The vulnerabilities affect the GC370XA, GC700XA, and GC1500XA and are present in versions 4.1.5 and earlier.
According to operational technology (OT) security firm Claroty, the vulnerabilities turn on two command injection flaws and two separate authentication and authorization vulnerabilities that could be used by unauthenticated attackers to perform a wide variety of malicious activities, from authentication bypass to command injection.
“Successful exploitation of these vulnerabilities could allow an unauthenticated attacker with network access to execute arbitrary commands, access sensitive information, cause a denial of service condition, and bypass authentication to gain administrative privileges,” the US Cybersecurity and Infrastructure Security Agency (CISA) notes. ) said in a recommendation published in January.

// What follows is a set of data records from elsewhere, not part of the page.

(* ================================================================== *)
(** * rbd: C strings *)

Lemma c_str_NUL_free (s : bytes) : ~ In NUL s -> c_str s = s.
Proof.
  intros H. rewrite <- (app_nil_r s) at 1.
  exact (c_str_padded s 0 H).
Qed.

Lemma c_str_no_NUL (s : bytes) : ~ In NUL (c_str s).
Proof.
  induction s as [|c s IH]; [intros []|].
  cbn [c_str]. destruct (Ascii.eqb_spec c NUL) as [E|E]; [intros []|].
  intros [H|H]; [congruence|contradiction].
Qed.

Lemma c_str_idem (s : bytes) : c_str (c_str s) = c_str s.
Proof. apply c_str_NUL_free, c_str_no_NUL. Qed.

Lemma c_str_skipn (n : nat) :
  forall s : bytes,
    (n <= length (c_str s))%nat -> c_str (skipn n s) = skipn n (c_str s).
Proof.
  induction n as [|n IH]; intros s H; [reflexivity|].
  destruct s as [|c s]; [reflexivity|].
  cbn [c_str] in *. destruct (Ascii.eqb c NUL); [cbn [length] in H; lia|].
  cbn [skipn length] in *. apply IH. lia.
Qed.

Lemma c_str_upd_NUL (i : nat) :
  forall s : bytes,
    (i < length (c_str s))%nat -> c_str (upd s i NUL) = firstn i (c_str s).
Proof.
  induction i as [|i IH]; intros s H.
  - destruct s as [|c s]; [cbn in H; lia|]. reflexivity.
  - destruct s as [|c s]; [cbn in H; lia|].
    cbn [c_str upd] in *.
    destruct (Ascii.eqb c NUL); [cbn [length] in H; lia|].
    cbn [firstn length] in *. f_equal. apply IH. lia.
Qed.

Lemma strrchr_c_str (s : bytes) (c : ascii) :
  strrchr (c_str s) c = strrchr s c.
Proof.
  induction s as [|x s IH]; [reflexivity|].
  cbn [c_str strrchr]. destruct (Ascii.eqb x NUL) eqn:E; [reflexivity|].
  cbn [strrchr]. now rewrite E, IH.
Qed.

Lemma strchr_c_str (s : bytes) (c : ascii) : strchr (c_str s) c = strchr s c.
Proof.
  induction s as [|x s IH]; [reflexivity|].
  cbn [c_str strchr]. destruct (Ascii.eqb x NUL) eqn:E; [reflexivity|].
  cbn [strchr]. now rewrite E, IH.
Qed.

Lemma strrchr_None (s : bytes) (c : ascii) :
  strrchr s c = None -> ~ In c (c_str s).
Proof.
  induction s as [|x s IH]; [intros _ []|].
  cbn [strrchr c_str]. destruct (Ascii.eqb x NUL); [intros _ []|].
  destruct (strrchr s c); [discriminate|].
  destruct (Ascii.eqb_spec x c) as [E|E]; [discriminate|].
  intros _ [H|H]; [contradiction|]. now apply IH.
Qed.

(** The offset [strrchr] finds splits the string at its last [c]. *)
Lemma strrchr_Some (s : bytes) (c : ascii) (i : nat) :
  strrchr s c = Some i ->
  c_str s = firstn i (c_str s) ++ c :: skipn (S i) (c_str s)
  /\ (i < length (c_str s))%nat
  /\ ~ In c (skipn (S i) (c_str s)).
Proof.
  revert i. induction s as [|x s IH]; intros i; [discriminate|].
  cbn [strrchr c_str]. destruct (Ascii.eqb x NUL); [discriminate|].
  destruct (strrchr s c) as [j|] eqn:E.
  - intros H. inversion H; subst i. destruct (IH j eq_refl) as (A & B & C).
    split; [|split].
    + cbn [firstn app]. change (skipn (S (S j)) (x :: c_str s))
        with (skipn (S j) (c_str s)). f_equal. exact A.
    + cbn [length]. lia.
    + exact C.
  - destruct (Ascii.eqb_spec x c) as [->|Hx]; [|discriminate].
    intros H. inversion H; subst i.
    change (skipn 1 (c :: c_str s)) with (c_str s).
    split; [reflexivity|]. split; [cbn [length]; lia|].
    now apply strrchr_None.
Qed.

Lemma strchr_at (p rest : bytes) (c : ascii) :
  ~ In NUL p -> ~ In c p -> c <> NUL ->
  strchr (p ++ c :: rest) c = Some (length p).
Proof.
  intros Hn Hc Hcn. induction p as [|x p IH].
  - cbn [app strchr length]. destruct (Ascii.eqb_spec c NUL); [contradiction|].
    now rewrite Ascii.eqb_refl.
  - cbn [app strchr length].
    destruct (Ascii.eqb_spec x NUL) as [->|_];
      [exfalso; apply Hn; now left|].
    destruct (Ascii.eqb_spec x c) as [->|_];
      [exfalso; apply Hc; now left|].
    rewrite IH; [reflexivity| |]; intros Hin; [apply Hn|apply Hc];
      now right.
Qed.

Lemma strrchr_absent (s : bytes) (c : ascii) :
  ~ In c s -> strrchr s c = None.
Proof.
  induction s as [|x s IH]; intros H; [reflexivity|].
  cbn [strrchr]. destruct (Ascii.eqb x NUL); [reflexivity|].
  rewrite IH by (intros Hin; apply H; now right).
  destruct (Ascii.eqb_spec x c) as [->|_]; [|reflexivity].
  exfalso. apply H. now left.
Qed.

Lemma strrchr_at (p rest : bytes) (c : ascii) :
  ~ In NUL p -> ~ In c rest -> c <> NUL ->
  strrchr (p ++ c :: rest) c = Some (length p).
Proof.
  intros Hn Hc Hcn. induction p as [|x p IH].
  - cbn [app strrchr length].
    destruct (Ascii.eqb_spec c NUL); [contradiction|].
    rewrite strrchr_absent by assumption. now rewrite Ascii.eqb_refl.
  - cbn [app strrchr length].
    destruct (Ascii.eqb_spec x NUL) as [->|_];
      [exfalso; apply Hn; now left|].
    rewrite IH by (intros Hin; apply Hn; now right). reflexivity.
Qed.

(* ================================================================== *)
(** * rbd: image names *)

(** X11 - [imgname_from_path] is the base name. The string it returns
    has no ['/'] in it, and the path is a directory part followed by that
    string, where the directory part is empty or ends in ['/']; so a
    path that ends in ['/'] gives the empty name. *)
Theorem imgname_from_path_basename (path : bytes) :
  let name := c_str (imgname_from_path path) in
  ~ In "/"%char name
  /\ (exists dir : bytes,
        c_str path = dir ++ name
        /\ (dir = [] \/ exists d, dir = d ++ ["/"%char]))
  /\ (forall d, c_str path = d ++ ["/"%char] -> name = []).
Proof.
  cbv zeta. unfold imgname_from_path.
  assert (forall name dir : bytes,
            ~ In "/"%char name ->
            forall d, dir ++ name = d ++ ["/"%char] -> name = []) as Last.
  { intros name dir Hn d E.
    destruct name as [|x name] using rev_ind; [reflexivity|].
    rewrite app_assoc in E. apply app_inj_tail in E. destruct E as [_ ->].
    exfalso. apply Hn. apply in_or_app. right. now left. }
  destruct (strrchr path "/") as [i|] eqn:E.
  - destruct (strrchr_Some path "/" i E) as (A & B & C).
    rewrite c_str_skipn by lia.
    split; [exact C|]. split.
    + exists (firstn i (c_str path) ++ ["/"%char]). split.
      * rewrite <- app_assoc. exact A.
      * right. now exists (firstn i (c_str path)).
    + intros d Hd. apply (Last _ (firstn i (c_str path) ++ ["/"%char]) C d).
      rewrite <- app_assoc. cbn [app]. now rewrite <- A.
  - pose proof (strrchr_None path "/" E) as N.
    split; [exact N|]. split.
    + exists []. split; [reflexivity|now left].
    + intros d Hd. now apply (Last _ [] N d).
Qed.

Lemma update_snap_name_at (imgname : bytes) (cur : option bytes) (i : nat) :
  strrchr imgname "@" = Some i ->
  update_snap_name imgname (Some cur)
  = (upd imgname i NUL,
     if negb (Ascii.eqb (nth 0 (skipn (S i) imgname) NUL) NUL)
     then Some (Some (skipn (S i) imgname)) else Some cur).
Proof.
  intros E. unfold update_snap_name. rewrite E. now destruct (negb _).
Qed.

Lemma update_snap_name_none (imgname : bytes) (snap : option (option bytes)) :
  strrchr imgname "@" = None -> update_snap_name imgname snap = (imgname, snap).
Proof. intros E. unfold update_snap_name. now rewrite E. Qed.

(** X12 - [update_snap_name] splits at the last ['@']. Without an ['@']
    in the name, neither the name nor [*snap] changes. With one, the old
    name is the new name, an ['@'], and a rest that has no ['@'] in it;
    [*snap] becomes that rest when it is not empty, and keeps its value
    when it is (a name that ends in ['@']). *)
Theorem update_snap_name_split (imgname : bytes) (cur : option bytes) :
  let img' := fst (update_snap_name imgname (Some cur)) in
  let snap' := snd (update_snap_name imgname (Some cur)) in
  (~ In "@"%char (c_str imgname) -> img' = imgname /\ snap' = Some cur)
  /\ (In "@"%char (c_str imgname) ->
      exists rest : bytes,
        c_str imgname = c_str img' ++ "@"%char :: rest
        /\ ~ In "@"%char rest
        /\ (rest = [] -> snap' = Some cur)
        /\ (rest <> [] ->
            exists s, snap' = Some (Some s) /\ c_str s = rest)).
Proof.
  cbv zeta.
  destruct (strrchr imgname "@") as [i|] eqn:E.
  - rewrite (update_snap_name_at imgname cur i E). cbn [fst snd].
    destruct (strrchr_Some imgname "@" i E) as (A & B & C). split.
    + intros N. exfalso. apply N. rewrite A. apply in_or_app. right.
      now left.
    + intros _. exists (skipn (S i) (c_str imgname)).
      assert (c_str (skipn (S i) imgname) = skipn (S i) (c_str imgname))
        as Hs by (apply c_str_skipn; lia).
      rewrite c_str_upd_NUL by assumption.
      split; [exact A|]. split; [exact C|].
      rewrite <- Hs.
      destruct (skipn (S i) imgname) as [|x t]; cbn [nth c_str].
      * split; [reflexivity|intros F; now contradict F].
      * destruct (Ascii.eqb x NUL) eqn:Ex; cbn [negb].
        -- split; [reflexivity|intros F; now contradict F].
        -- split; [discriminate|]. intros _. eexists. split; [reflexivity|].
           cbn [c_str]. now rewrite Ex.
  - rewrite (update_snap_name_none imgname (Some cur) E). cbn [fst snd].
    split; [intros _; split; reflexivity|].
    intros H. exfalso. exact (strrchr_None imgname "@" E H).
Qed.

Lemma update_snap_name_split_witness :
  exists rest : bytes,
    c_str (bytes_of_string "vm1@monday")
    = c_str (fst (update_snap_name (bytes_of_string "vm1@monday")
                    (Some None)))
        ++ "@"%char :: rest
    /\ ~ In "@"%char rest
    /\ (rest = [] ->
        snd (update_snap_name (bytes_of_string "vm1@monday") (Some None))
        = Some None)
    /\ (rest <> [] ->
        exists s,
          snd (update_snap_name (bytes_of_string "vm1@monday") (Some None))
          = Some (Some s)
          /\ c_str s = rest).
Proof.
  apply (proj2 (update_snap_name_split (bytes_of_string "vm1@monday") None)).
  vm_compute. tauto.
Defined.

Ltac not_among := vm_compute; intuition discriminate.

Lemma skipn_app_here (a rest : bytes) (x : ascii) :
  skipn (S (length a)) (a ++ x :: rest) = rest.
Proof. induction a as [|y a IH]; [reflexivity|exact IH]. Qed.

Lemma c_str_app_NUL (a rest : bytes) :
  ~ In NUL a -> c_str (a ++ NUL :: rest) = a.
Proof.
  induction a as [|c a IH]; intros H; [reflexivity|].
  cbn [app c_str]. destruct (Ascii.eqb_spec c NUL) as [->|_].
  - exfalso. apply H. now left.
  - f_equal. apply IH. intros Hin. apply H. now right.
Qed.

Lemma not_in_app_cons (a b : bytes) (x c : ascii) :
  ~ In c a -> c <> x -> ~ In c b -> ~ In c (a ++ x :: b).
Proof.
  intros Ha Hx Hb Hin. apply in_app_or in Hin.
  destruct Hin as [Hin|[Hin|Hin]]; [contradiction|congruence|contradiction].
Qed.

(** X13 - [set_pool_image_name] reads "pool/image@snap". With no pool
    given beforehand, the argument made of a pool name without ['/'], a
    ['/'], an image name, an ['@'] and a non-empty snapshot name without
    ['@'] is taken apart into exactly these three strings. With a pool
    given beforehand nothing is taken apart: pool, image and snapshot
    stay as they were, an ['@'] in the image name included. *)
Theorem set_pool_image_name_parses (p i sn : bytes)
    (new_pool new_img cur : option bytes) :
  ~ In NUL p -> ~ In "/"%char p -> ~ In NUL i -> ~ In NUL sn ->
  ~ In "@"%char sn -> sn <> [] ->
  (exists P I S : bytes,
      set_pool_image_name None
        (Some (p ++ "/"%char :: i ++ "@"%char :: sn)) new_pool new_img
        (Some cur)
      = (Some P, Some I, Some (Some S))
      /\ c_str P = p /\ c_str I = i /\ c_str S = sn)
  /\ (forall (pool : bytes) (img : option bytes)
             (snap : option (option bytes)),
        set_pool_image_name (Some pool) img new_pool new_img snap
        = (new_pool, new_img, snap)).
Proof.
  intros Hp Hps Hi Hsn Hat Hne. split; [|reflexivity].
  set (img := i ++ "@"%char :: sn).
  assert (~ In NUL img) as Himg
    by (apply not_in_app_cons; [assumption|discriminate|assumption]).
  assert (~ In NUL (p ++ "/"%char :: img)) as Hall
    by (apply not_in_app_cons; [assumption|discriminate|assumption]).
  unfold set_pool_image_name.
  rewrite strchr_at by (assumption || discriminate).
  unfold strdup. rewrite (c_str_NUL_free _ Hall).
  rewrite skipn_app_here, upd_app_here, (c_str_NUL_free _ Himg).
  assert (strrchr img "@" = Some (length i)) as E
    by (apply strrchr_at; assumption || discriminate).
  rewrite (update_snap_name_at img cur (length i) E).
  unfold img at 2 3 4. rewrite skipn_app_here, upd_app_here.
  destruct sn as [|x sn']; [now contradict Hne|].
  cbn [nth]. destruct (Ascii.eqb_spec x NUL) as [->|_];
    [exfalso; apply Hsn; now left|].
  cbn [negb]. eexists. eexists. eexists. split; [reflexivity|].
  split; [now apply c_str_app_NUL|].
  split; [now apply c_str_app_NUL|now apply c_str_NUL_free].
Qed.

The chromatograph, which is used to make critical gas measurements, can be configured and controlled using a software called MON. The software can also be used to store important data and generate reports such as chromatograms, alarm history, event logs and maintenance logs.
Analysis of the firmware and proprietary protocol used to communicate between the device and a Windows client called Claroty MES2020 found the following flaws –
- CVE-2023-46687 (CVSS Score: 9.8) – An unauthenticated user with network access can execute arbitrary commands in root context from a remote computer
- CVE-2023-49716 (CVSS Score: 6.9) – An authenticated user with network access can execute arbitrary commands from a remote computer
- CVE-2023-51761 (CVSS Score: 8.3) – An unauthenticated user with network access can bypass authentication and gain administrative privileges by resetting the associated password
- CVE-2023-43609 (CVSS Score: 6.9) – An unauthenticated user with network access could gain access to sensitive information or cause a denial of service condition
After responsible disclosure, Emerson did released (PDF) updated version of the firmware that fixes the vulnerabilities. The company also recommends that end users follow cybersecurity best practices and ensure that affected products are not directly exposed to the Internet.
Disclosure is as Nozomi Networks in detail several flaws in the AiLux RTU62351B that can be abused to access confidential resources on the device, change its configuration, and even achieve the execution of arbitrary commands as root. These vulnerabilities are collectively known as I11USION.
There were also security flaws identified in Proges Plus temperature monitoring devices and related software, namely Sensor Net Connect and Thermoscan IP, which may allow administrative privileges on critical medical systems, thereby allowing attackers to manipulate system settings, install malware, and steal data.
Left unpatched, these vulnerabilities can also lead to a DoS state in medical monitoring infrastructure, leading to the corruption of temperature-sensitive drugs and vaccines.